The often stereotyped hoarders letting heaps of physical items of questionable utility dominate their homes and lives often suffer social stigma and anxiety as a result. By contrast, many self-proclaimed digital hoarders say they enjoy their collections, can keep them contained in a relatively small amount of physical space, and often take pleasure in sharing them with other hobbyists or anyone who wants access to the same public data.

“Data hoarder means to me simply someone who collects and curates digital data,” said the user -Archivist, one of the moderators of /r/datahoarder, in a private message on Reddit. “It’s a little removed from the disorder we usually see from traditional hoarders.”

He and many of his fellow subreddit users also take pride in keeping their data well organised into folders and subfolders. Some even take pains to keep the forum itself from getting bogged down with dubious material: One of the most popular recent threads begs users to stop spamming the subreddit with photos of their hard drives.

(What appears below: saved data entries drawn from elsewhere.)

(* ===== verification/Prelude.v ===== *)
(** * Kratix, verified: the control plane in Rocq

    Kratix is a set of Kubernetes controllers.  A platform team installs a
    Promise; users then make resource requests against the API the Promise
    defines.  For each Promise and each request Kratix runs workflows (pipelines
    of containers, as jobs), collects their output in Works, schedules the
    workload groups of a Work to Destinations by means of WorkPlacements, and
    writes the files of each placement to the state store of its destination (a
    bucket or a git repository).  The controllers share no memory: they
    communicate through the objects of the API server.

    ** How the code is modelled

    The development is a shallow embedding.  A Go function becomes a Rocq function
    with the same name and the same control flow; one that reads or writes the
    cluster is a program of the monad [M S], state passing over an abstract world
    [S], whose outcome is a value, an error or a panic ([outcome]).  Loops over
    slices are [foldM], [iterM] or structural recursion, so every program
    terminates; the one recursion that is not structural, the walk through the output
    directory, is defined by recursion on the tree, and [walk_terminates] shows
    that the function as written (with fuel, one unit per nested directory) returns
    the same.  An error that the Go code
    inspects is caught with [try]; one that it returns propagates.  Objects are
    passed by value and returned where Go mutates them through a pointer.

    Code that is not in the repository is a parameter, given by type classes, and
    its documented behaviour a second class of laws:

    - [World]/[WorldLaws] ([Kube.v]): the client and the API server (get, list,
      create, update, status update, patch, delete, create-or-update, with
      finalizers and the status subresource), the clock, the random source, the
      order of a range over a map, events.  Any request may fail; the laws say
      what a successful one did and that a failed one changed nothing.
    - [Lib]/[LibLaws] ([Kube.v]): the pure helpers of the Kubernetes libraries,
      hashing, sorting.  [Codec] ([Codec.v]): gzip and YAML.
    - [StateStoreWriter]/[StateStoreLaws] ([StateStore.v]): the interface of
      [lib/writers], with what an update of files promises.  The two writers of the
      repository are proved to keep it over [ObjectStore]/[ObjectStoreLaws] ([S3Writer.v],
      [S3Facts.v]: the MinIO client and a bucket) and over [GitClient], [GitTransport] and
      [GitLaws] ([GitWriter.v], [GitFacts.v]: go-git, temporary files and a branch).
    - [Admission]/[AdmissionLaws] ([Webhooks.v], [WebhookFacts.v]): dry runs and the
      validation of labels.  [PromiseFetcher]/[PromiseFetcherLaws], [HTTP], [ReleaseLib]
      ([PromiseRelease.v]): where released Promises come from; the URL fetcher is an
      instance.  [DetailsLib] ([HealthRecord.v]), [ConfigLib] ([Manager.v]): decoding.
    - [Pod]/[PodLaws] and [Shell]/[ShellLaws] ([Programs.v], [ProgramFacts.v]): the files and
      clients of the pod of a job, and how a shell splits a command line.
    - [PromiseLib], [Config] ([Promise.v], [PipelineFactory.v]), [CanaryLib]
      ([DestinationController.v]), [WorkCreatorLib], [StatusLib], [YamlEncoder]:
      decoding, encoding and environment variables.  [TimeLib]: reading and
      formatting of times.
    - [PromiseCodec] ([PromiseStore.v]): the conversion between a typed Promise and
      the unstructured object the API server holds, on which workflows and the status
      updater work; [ConverterLaws] ([PromiseDeletion.v]): what it preserves.
    - [ControllerManager] ([PromiseController.v]): starting a controller and
      restarting the manager.  [ControllerRuntime]/[ControllerRuntimeLaws] ([Setup.v]):
      registering with a manager and starting it.
    - [Host]/[HostLaws], [BuilderLib] ([Installer.v]): calls of kubectl, decoding of
      documents.
    - [WorkScheduler]/[WorkSchedulerLaws] ([WorkController.v],
      [WorkControllerFacts.v]): what the Work controller expects of a scheduler;
      the scheduler of the repository is an instance.

    [Sim.v], [SimStore.v], [SimPromise.v] and the witness files implement these interfaces in
    memory, most with injected faults, and prove the laws.  All definitions are executable on them; the files
    named [...Witness.v] evaluate the theorems there on concrete clusters.

    Specifications are weakest preconditions ([wp], with [post] for a
    postcondition by outcome): unless a theorem says otherwise it also states
    what holds when the call fails and that it does not panic.  [Frame.v] adds
    [keeps], what a program leaves alone, with a hint database that walks through
    a program.

    ** Which file models what

    - [GoLib.v]: strings, paths and stable sorting of Go's standard library.
    - [Meta.v], [Api.v]: object metadata and the API types ([api/v1alpha1]:
      Work, WorkPlacement, Destination; the Kubernetes kinds the code reads).
    - [Codec.v]: [lib/compression], with base64 defined and proved.
    - [Client.v]: the client in the monad, one proof rule per operation.
    - [Shared.v], [Purge.v]: [lib/resourceutil/finalizer.go], [work.go] and
      [internal/controller/shared.go]; the loop that deletes by label.
    - [ResourceUtil.v], [ResourceFacts.v]: [lib/resourceutil/util.go],
      [conditions.go], [lib/hash], [lib/objectutil].
    - [Promise.v], [PromiseFacts.v]: [promise_types.go], [pipeline_types.go].
    - [PipelineFactory.v], [FactoryFacts.v], [FactoryWitness.v]:
      [pipeline_factory.go] and the generation of all pipelines of a Promise.
    - [Files.v], [WorkCreator.v], [WorkCreatorFacts.v], [WorkCreatorWitness.v]:
      directory trees, paths and [work-creator/pipeline/work_creator.go];
      [StatusUpdater.v], [StatusUpdaterFacts.v]: [lib/status_updater.go] and the
      update-status program.
    - [Programs.v], [ProgramFacts.v], [ProgramWitness.v]: the programs of the pipeline
      adapter as containers start them ([work-creator/pipeline/cmd], [lib/reader.go],
      [lib/helpers]), with the flags of the work creator.
    - [Workflow.v]: [lib/workflow/reconciler.go] and [rbac.go];
      [WorkflowPlan.v], [WorkflowFacts.v], [WorkflowOrder.v],
      [WorkflowDelete.v], [WorkflowWitness.v]: its properties.
    - [DynamicController.v]: [dynamic_resource_request_controller.go];
      [DynamicFacts.v], [DynamicStatus.v], [DynamicWitness.v]: its properties.
    - [PromiseController.v]: [promise_controller.go]; its state beside the cluster is
      the map of started controllers ([Started]).  [PromiseInstall.v],
      [PromiseServe.v], [PromiseDeletion.v], [PromiseWitness.v]: its properties.
    - [Scheduler.v]: [internal/controller/scheduler.go]; [SchedulerSelect.v],
      [SchedulerPlace.v], [SchedulerFacts.v], [SchedulerWork.v],
      [SchedulerWitness.v]: its properties.
    - [WorkController.v], [WorkControllerFacts.v]: [work_controller.go].
    - [WorkPlacementController.v], [WorkPlacementFacts.v],
      [WorkPlacementWitness.v]: [workplacement_controller.go].
    - [DestinationController.v], [DestinationFacts.v]:
      [destination_controller.go].
    - [StateStore.v]: [newWriter] of [shared.go] and what the writers share;
      [S3Writer.v], [S3Facts.v]: [lib/writers/s3.go]; [GitWriter.v],
      [GitFacts.v], [GitWitness.v]: [lib/writers/git.go].
    - [StateStoreController.v], [StateStoreFacts.v]:
      [state_store.go], [bucketstatestore_controller.go], [gitstatestore_controller.go].
    - [Webhooks.v], [WebhookFacts.v]: [internal/webhook/v1alpha1].
    - [PromiseRelease.v], [PromiseReleaseFacts.v], [ReleaseWitness.v]:
      [promiserelease_controller.go], its webhook and [lib/fetchers/url.go];
      [HealthRecord.v]: [healthrecord_controller.go].
    - [SystemFrames.v], [PlacementGuard.v], [System.v], [SystemWitness.v]: the
      controllers together, as a step relation.
    - [Delivery.v]: the scheduler and the WorkPlacement controller together, from a
      Work to the files of its destinations.
    - [Manager.v]: [cmd/main.go], its configuration and the loop that
      restarts the manager, as a step relation of calls, goroutines and stops.
      [Setup.v]: a turn of that loop, with the [SetupWithManager] functions of the
      controllers and webhooks.
    - [Installer.v]: [hack/kratix-quick-start-installer] and
      [hack/worker-resource-builder].

    ** What the theorems show

    - Workflows.  [plan] is the abstract specification of a configure workflow, a
      decision from the newest job; [ReconcileConfigure] refines it.  From the
      plan follow: never two jobs at a time, pipelines in order, failures
      reported in the parent object.  The delete workflow has its own plan.  Old
      jobs are removed oldest first, and service accounts Kratix did not create
      are never touched.
    - Pipelines.  The objects generated for a pipeline grant exactly the
      permissions it asks for; the pipelines of a workflow are generated in
      order; the labels of a job are those by which the workflow finds it.
    - Scheduling.  Which destinations a Work may go to; that every chosen
      destination gets its placement; that the placements of a resource request
      are sticky; that dangling placements, and only those, are deleted; that the
      status of the Work is truthful.
    - Placements and destinations.  The state store mirrors the workloads;
      finalizers are released only after the files are gone, for placements and
      for destinations; conditions tell whether writes succeeded; version
      identifiers are not lost.  End to end ([Delivery.v]): the groups of a Work that
      reports it is scheduled have placements on the destinations they are meant for, and
      once such a placement has been reconciled without asking for another try its
      directory holds the workloads of the group and nothing else, whatever happened in
      between.
    - State stores.  The S3 and the git writer refine the contract the controllers rely on:
      after an update the workloads are there, nothing else is left in their directory and
      other files are as before; a store says it is ready only if it can be written to.
    - Output.  Every file a pipeline writes ends up exactly once in the one Work of
      the pipeline, and what it reports is merged into the status.  The programs of a
      pod act on the object its job was generated for.
    - Admission and releases.  Admitted Promises can be parsed and keep their API, the paths of
      destinations stay distinct; a release installs the version it names and outlives the
      Promises labelled with it; a health record is copied to its request.
    - Requests and Promises.  Work starts only for admitted requests, and only when the
      API is there and the requirements of the Promise are installed; the
      conditions of a request are truthful and settle; both are deleted in phases,
      each released only when it is over.
    - The system.  [step] is a run of one of the controllers, or a request of somebody
      else that the API server accepts.  A run is atomic: others act between runs, not
      during one; which requests fail, and when, is arbitrary.  The invariant of
      all reachable states is proved by rule induction.  A restart of the manager that
      was asked for is not lost.  A manager starts only with everything registered, and
      every controller it starts runs steps of the system.
    - Tools.  The installer works through its commands in order, with bounded retries;
      the resource builder collects all documents of a directory, in order.
    - Data.  Round trips for compression and status fields, the shape of generated
      names, the limit on request names, destination selectors.

    ** What is not modelled

    Logging, the sleep between writes of pipeline objects, the flags and the metrics server
    of the manager, generated code (deep copies) and test doubles.  Fuel appears in
    two places only: the walk above, and the loop of the resource builder over the documents
    of a file, where as many units are enough as the file has documents and one more, and
    where no fuel is enough for a file that cannot be read.  Fields of
    API types that only library code reads are left out or kept as opaque text.  A finer step
    relation, in which others act between the requests of one run, is left for later.
    Integers of the source are counters and timestamps far from their bounds; they are [Z] or
    [nat]. *)

From stdpp Require Export base gmap strings list fin_maps fin_sets sorting pretty.

Declare Scope go_scope.
Delimit Scope go_scope with go.
(* ===== verification/Api.v ===== *)
(** * The API types of [api/v1alpha1]

    Works, WorkPlacements and Destinations with their methods, the scheduling
    selectors of a Promise, and the fields of [batchv1.Job] the workflow
    reconciler reads. *)

From S2P Require Import Prelude GoLib Meta.

(** ** Constants of [work_types.go], [const.go] and [promise_types.go] *)
Definition DefaultWorkloadGroupDirectory := ".".
Definition KratixPrefix := "kratix.io/".
Definition PromiseVersionLabel := KratixPrefix +:+ "promise-version".
Definition PromiseNameLabel := KratixPrefix +:+ "promise-name".
Definition ResourceNameLabel := KratixPrefix +:+ "resource-name".
Definition PipelineNameLabel := KratixPrefix +:+ "pipeline-name".
Definition PipelineNamespaceLabel := KratixPrefix +:+ "pipeline-namespace".
Definition WorkTypeLabel := KratixPrefix +:+ "work-type".
Definition WorkActionLabel := KratixPrefix +:+ "work-action".
Definition UserPermissionResourceNamespaceLabel := KratixPrefix +:+ "resource-namespace".
Definition WorkTypePromise := "promise".
Definition WorkTypeResource := "resource".
Definition WorkTypeStaticDependency := "static-dependency".
Definition WorkflowTypeLabel := KratixPrefix +:+ "workflow-type".
Definition WorkflowActionLabel := KratixPrefix +:+ "workflow-action".
Definition KratixResourceHashLabel := "kratix.io/hash".
Definition KratixPipelineHashLabel := "kratix.io/pipeline-hash".

Definition SystemNamespace := "kratix-platform-system".
Definition WorkflowActionConfigure := "configure".
Definition WorkflowActionDelete := "delete".
Definition WorkflowTypeResource := "resource".
Definition WorkflowTypePromise := "promise".

(** ** Work *)
Record Workload := { wl_filepath : string; wl_content : string }.

Record WorkloadGroupScheduling := {
  wgs_matchLabels : Labels;
  wgs_source : string;
}.

Record WorkloadGroup := {
  wg_workloads : list Workload;
  wg_directory : string;
  wg_id : string;
  wg_destinationSelectors : list WorkloadGroupScheduling;
}.

Record WorkSpec := {
  ws_workloadGroups : list WorkloadGroup;
  ws_promiseName : string;
  ws_resourceName : string;
}.

Record WorkStatus := {
  wst_conditions : list Condition;
  wst_workPlacements : Z;
  wst_workPlacementsCreated : Z;
}.

Abbreviation Work := (Resource WorkSpec WorkStatus).

#[global] Instance Workload_eq_dec : EqDecision Workload.
Proof. solve_decision. Defined.
#[global] Instance WorkloadGroupScheduling_eq_dec : EqDecision WorkloadGroupScheduling.
Proof. solve_decision. Defined.
#[global] Instance WorkloadGroup_eq_dec : EqDecision WorkloadGroup.
Proof. solve_decision. Defined.
#[global] Instance WorkSpec_eq_dec : EqDecision WorkSpec.
Proof. solve_decision. Defined.
#[global] Instance WorkStatus_eq_dec : EqDecision WorkStatus.
Proof. solve_decision. Defined.

Definition IsResourceRequest (w : Work) : bool :=
  bool_decide (ws_resourceName (r_spec w) ≠ "").

Definition IsDependency (w : Work) : bool :=
  bool_decide (ws_resourceName (r_spec w) = "").

(** [Work.GetWorkloadGroupScheduling]: only the first group of the directory
    is searched, and in it the first selector of the source. *)
Definition GetWorkloadGroupScheduling (w : Work) (source directory : string)
    : option WorkloadGroupScheduling :=
  match list_find (λ wg, wg_directory wg = directory) (ws_workloadGroups (r_spec w)) with
  | None => None
  | Some (_, wg) =>
      snd <$> list_find (λ s, wgs_source s = source) (wg_destinationSelectors wg)
  end.

Definition GetDefaultScheduling (w : Work) (source : string)
    : option WorkloadGroupScheduling :=
  GetWorkloadGroupScheduling w source DefaultWorkloadGroupDirectory.

(** ** WorkPlacement *)
Record WorkPlacementSpec := {
  wps_targetDestinationName : string;
  wps_workloads : list Workload;
  wps_promiseName : string;
  wps_resourceName : string;
  wps_id : string;
}.

Record WorkPlacementStatus := {
  wpst_conditions : list Condition;
  wpst_versionID : string;
}.

Abbreviation WorkPlacement := (Resource WorkPlacementSpec WorkPlacementStatus).

#[global] Instance WorkPlacementSpec_eq_dec : EqDecision WorkPlacementSpec.
Proof. solve_decision. Defined.
#[global] Instance WorkPlacementStatus_eq_dec : EqDecision WorkPlacementStatus.
Proof. solve_decision. Defined.
(** ** A codec: gzip is the identity, a state file is a coded list *)
#[global] Instance Sim_Codec : Codec := {|
  gzip s := s;
  gunzip s := inr s;
  yaml_Marshal files := inr ("f" +:+ pos_to_string (encode files));
  yaml_Unmarshal s :=
    match s with
    | "" => inr []
    | String _ s' =>
        match decode (string_to_positive s') with
        | Some files => inr files
        | None => inl (ErrorMsg "yaml: cannot unmarshal")
        end
    end;
|}.

#[global] Instance Sim_codec_laws : CodecLaws.
Proof.
split; [done| |done]. intros files s [= <-].
change (match decode (string_to_positive (pos_to_string (encode files))) with
        | Some fs => inr fs
        | None => inl (ErrorMsg "yaml: cannot unmarshal")
        end = inr (A:=error) files).
by rewrite pos_to_string_inv, decode_encode.
Qed.

Lemma compression_round_trip_witness :
  DecompressContent (CompressContent "kind: Redis") = inr "kind: Redis" ∧
  InCompressedContents (CompressContent "kind: Redis") "Redis" = inr true.
Proof. exact (compression_round_trip "kind: Redis" "Redis"). Defined.
(* ===== verification/SimPromise.v ===== *)
(** * A concrete encoding of Promises

    Values are written as JSON by composing encoders of their parts; the spec of a
    Promise is one JSON value, its status a map with a field per field.  The
    encoding satisfies [PromiseCodecLaws]. *)

From S2P Require Import Prelude GoLib Meta Api Kube Sim Promise PromiseStore.

(** ** Encoders with their inverses *)
Class Json (A : Type) := {
  to_json : A → JSON;
  of_json : JSON → option A;
  of_to_json : ∀ a, of_json (to_json a) = Some a;
}.

#[global] Instance Json_JSON : Json JSON.
Proof.
refine {| to_json j := j; of_json := Some; of_to_json := _ |}.
done.
Defined.
#[global] Instance Json_string : Json string.
Proof.
refine {| to_json := JStr; of_json j := match j with JStr s => Some s | _ => None end; of_to_json := _ |}.
done.
Defined.
#[global] Instance Json_Z : Json Z.
Proof.
refine {| to_json := JInt; of_json j := match j with JInt z => Some z | _ => None end; of_to_json := _ |}.
done.
Defined.
#[global] Instance Json_bool : Json bool.
Proof.
refine {| to_json := JBool; of_json j := match j with JBool b => Some b | _ => None end; of_to_json := _ |}.
done.
Defined.

Section combinators.
Context {A B : Type} `{Json A, Json B}.

#[global] Instance Json_pair : Json (A * B).
Proof.
refine {| to_json p := JArr [to_json p.1; to_json p.2];
     of_json j := match j with
                  | JArr [a; b] => a ← of_json a; b ← of_json b; Some (a, b)
                  | _ => None
                  end; of_to_json := _ |}.
intros [a b]. cbn. by rewrite !of_to_json.
Defined.

#[global] Instance Json_option : Json (option A).
Proof.
refine {| to_json o := JArr (match o with Some a => [to_json a] | None => [] end);
     of_json j := match j with
                  | JArr [] => Some None
                  | JArr [a] => Some <$> of_json a
                  | _ => None
                  end; of_to_json := _ |}.
intros [a|]; cbn; [|done]. by rewrite of_to_json.
Defined.

#[global] Instance Json_list : Json (list A).
Proof.
refine {| to_json l := JArr (to_json <$> l);
     of_json j := match j with JArr l => mapM of_json l | _ => None end; of_to_json := _ |}.
intros l. cbn. induction l as [|a l IH]; cbn; [done|]. by rewrite of_to_json, IH.
Defined.
End combinators.

#[global] Instance Json_map {A} `{Json A} : Json (gmap string A).
Proof.
refine {| to_json m := to_json (map_to_list m : list (string * A));
     of_json j := list_to_map <$> of_json (A:=list (string * A)) j; of_to_json := _ |}.
intros m. cbn -[to_json of_json]. rewrite of_to_json. cbn. by rewrite list_to_map_to_list.
Defined.

(** A type with the shape of another. *)
Definition json_via {A B} `{Json B} (f : A → B) (g : B → A) (Hgf : ∀ a, g (f a) = a) : Json A.
Proof.
refine {| to_json a := to_json (f a); of_json j := g <$> of_json (A:=B) j; of_to_json := _ |}.
intros a. cbn -[to_json of_json]. rewrite of_to_json. cbn. by rewrite Hgf.
Defined.

#[global] Instance Json_owner : Json OwnerReference :=
  json_via (λ o, (or_kind o, or_name o, or_controller o))
    (λ '(k, n, c), {| or_kind := k; or_name := n; or_controller := c |}) ltac:(by intros []).
#[global] Instance Json_meta : Json ObjectMeta :=
  json_via (λ m, (om_name m, om_namespace m, om_uid m, om_labels m, om_annotations m,
                  om_finalizers m, om_owners m, om_deletionTimestamp m, om_creationTimestamp m,
                  om_generation m))
    (λ '(n, ns, u, l, a, f, o, d, c, g),
       {| om_name := n; om_namespace := ns; om_uid := u; om_labels := l; om_annotations := a;
          om_finalizers := f; om_owners := o; om_deletionTimestamp := d;
          om_creationTimestamp := c; om_generation := g |}) ltac:(by intros []).
#[global] Instance Json_uspec : Json UnstructuredSpec :=
  json_via (λ u, (us_kind u, us_apiVersion u, us_spec u))
    (λ '(k, a, s), {| us_kind := k; us_apiVersion := a; us_spec := s |}) ltac:(by intros []).
#[global] Instance Json_ustatus : Json UnstructuredStatus := Json_option.
#[global] Instance Json_unstructured : Json Unstructured :=
  json_via (λ o : Unstructured, (r_meta o, r_spec o, r_status o : UnstructuredStatus))
    (λ '(m, s, t), mkResource m s t)
    ltac:(by intros []).
#[global] Instance Json_triggers : Json WorkflowTriggers :=
  json_via (λ t, (wt_configure t, wt_delete t))
    (λ '(c, d), {| wt_configure := c; wt_delete := d |}) ltac:(by intros []).
#[global] Instance Json_workflows : Json Workflows :=
  json_via (λ w, (wf_resource w, wf_promise w))
    (λ '(r, p), {| wf_resource := r; wf_promise := p |}) ltac:(by intros []).
#[global] Instance Json_required : Json RequiredPromise :=
  json_via (λ r, (rp_name r, rp_version r))
    (λ '(n, v), {| rp_name := n; rp_version := v |}) ltac:(by intros []).
#[global] Instance Json_scheduling : Json PromiseScheduling :=
  json_via ps_matchLabels (λ l, {| ps_matchLabels := l |}) ltac:(by intros []).
#[global] Instance Json_required_status : Json RequiredPromiseStatus :=
  json_via (λ r, (rps_name r, rps_version r, rps_state r))
    (λ '(n, v, s), {| rps_name := n; rps_version := v; rps_state := s |}) ltac:(by intros []).
#[global] Instance Json_required_by : Json RequiredBy :=
  json_via (λ r, (rb_promise r, rb_version r, rb_requiredVersion r))
    (λ '(p, v, r), {| rb_promise := p; rb_version := v; rb_requiredVersion := r |}) ltac:(by intros []).
#[global] Instance Json_condition : Json Condition.
Proof.
refine {| to_json := cond_to_json; of_json := json_to_cond; of_to_json := _ |}.
by intros [].
Defined.

(** ** The spec: kind and API version are those of the object *)
Definition spec_body (sp : PromiseSpec) :=
  (prs_api sp, prs_workflows sp, prs_requiredPromises sp, prs_dependencies sp,
   prs_destinationSelectors sp).

Definition sim_encode_spec (sp : PromiseSpec) : UnstructuredSpec :=
  {| us_kind := prs_kind sp; us_apiVersion := prs_apiVersion sp; us_spec := to_json (spec_body sp) |}.

Definition sim_decode_spec (u : UnstructuredSpec) : error + PromiseSpec :=
  match of_json (us_spec u) : option (option string * Workflows * list RequiredPromise * list JSON *
                                     list PromiseScheduling) with
  | Some (a, w, r, d, s) =>
      inr {| prs_kind := us_kind u; prs_apiVersion := us_apiVersion u; prs_api := a;
             prs_workflows := w; prs_requiredPromises := r; prs_dependencies := d;
             prs_destinationSelectors := s |}
  | None => inl (ErrorMsg "cannot decode the spec of the Promise")
  end.

(** ** The status: a missing field has its zero value *)
Definition field {A} `{Json A} (zero : A) (m : gmap string JSON) (k : string) : option A :=
  match m !! k with Some j => of_json j | None => Some zero end.

Definition sim_encode_status (st : PromiseStatus) : UnstructuredStatus :=
  Some {["conditions" := to_json (prst_conditions st); "version" := to_json (prst_version st);
         "observedGeneration" := to_json (prst_observedGeneration st); "kind" := to_json (prst_kind st);
         "apiVersion" := to_json (prst_apiVersion st); "status" := to_json (prst_status st);
         "workflows" := to_json (prst_workflows st);
         "workflowsSucceeded" := to_json (prst_workflowsSucceeded st);
         "workflowsFailed" := to_json (prst_workflowsFailed st);
         "requiredPromises" := to_json (prst_requiredPromises st);
         "requiredBy" := to_json (prst_requiredBy st);
         "lastAvailableTime" := to_json (prst_lastAvailableTime st)]}.

Definition sim_decode_fields (m : gmap string JSON) : option PromiseStatus :=
  c ← field [] m "conditions"; v ← field "" m "version"; g ← field 0%Z m "observedGeneration";
  k ← field "" m "kind"; a ← field "" m "apiVersion"; st ← field "" m "status";
  w ← field 0%Z m "workflows"; ws ← field 0%Z m "workflowsSucceeded"; wf ← field 0%Z m "workflowsFailed";
  rp ← field [] m "requiredPromises"; rb ← field [] m "requiredBy"; l ← field None m "lastAvailableTime";
  Some {| prst_conditions := c; prst_version := v; prst_observedGeneration := g; prst_kind := k;
          prst_apiVersion := a; prst_status := st; prst_workflows := w; prst_workflowsSucceeded := ws;
          prst_workflowsFailed := wf; prst_requiredPromises := rp; prst_requiredBy := rb;
          prst_lastAvailableTime := l |}.

Definition sim_decode_status (u : UnstructuredStatus) : error + PromiseStatus :=
  match sim_decode_fields (default ∅ u) with
  | Some st => inr st
  | None => inl (ErrorMsg "cannot decode the status of the Promise")
  end.

#[global] Instance Sim_PromiseCodec : PromiseCodec := {|
  encode_spec := sim_encode_spec; decode_spec := sim_decode_spec;
  encode_status := sim_encode_status; decode_status := sim_decode_status |}.

#[global] Instance Sim_PromiseCodecLaws : PromiseCodecLaws.
Proof.
split.
- intros []. unfold decode_spec, encode_spec. cbn -[to_json of_json].
  unfold sim_decode_spec. cbn -[to_json of_json]. by rewrite of_to_json.
- intros []. unfold decode_status, encode_status. cbn -[to_json of_json].
  unfold sim_decode_status, sim_decode_fields, field. cbn -[to_json of_json].
  repeat first
    [ rewrite lookup_insert_eq | rewrite lookup_insert_ne by done | rewrite lookup_singleton_eq
    | rewrite of_to_json; cbn -[to_json of_json] ].
  done.
- eexists. vm_compute. reflexivity.
Qed.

“Data hoarding isn’t about just buying $4,232 worth of hard drives just for posting them here,” wrote user Nooco24, one of the site’s moderators. “What’s interesting is what you do with your storage.”

What users seem to prefer to see are discussions of unusual and intricate storage setups, guides to using complex archive software and, of course, interesting datasets, from public-domain collections of vintage scientific papers to old BBC sound effect samples. Public archives, naturally, are a plus.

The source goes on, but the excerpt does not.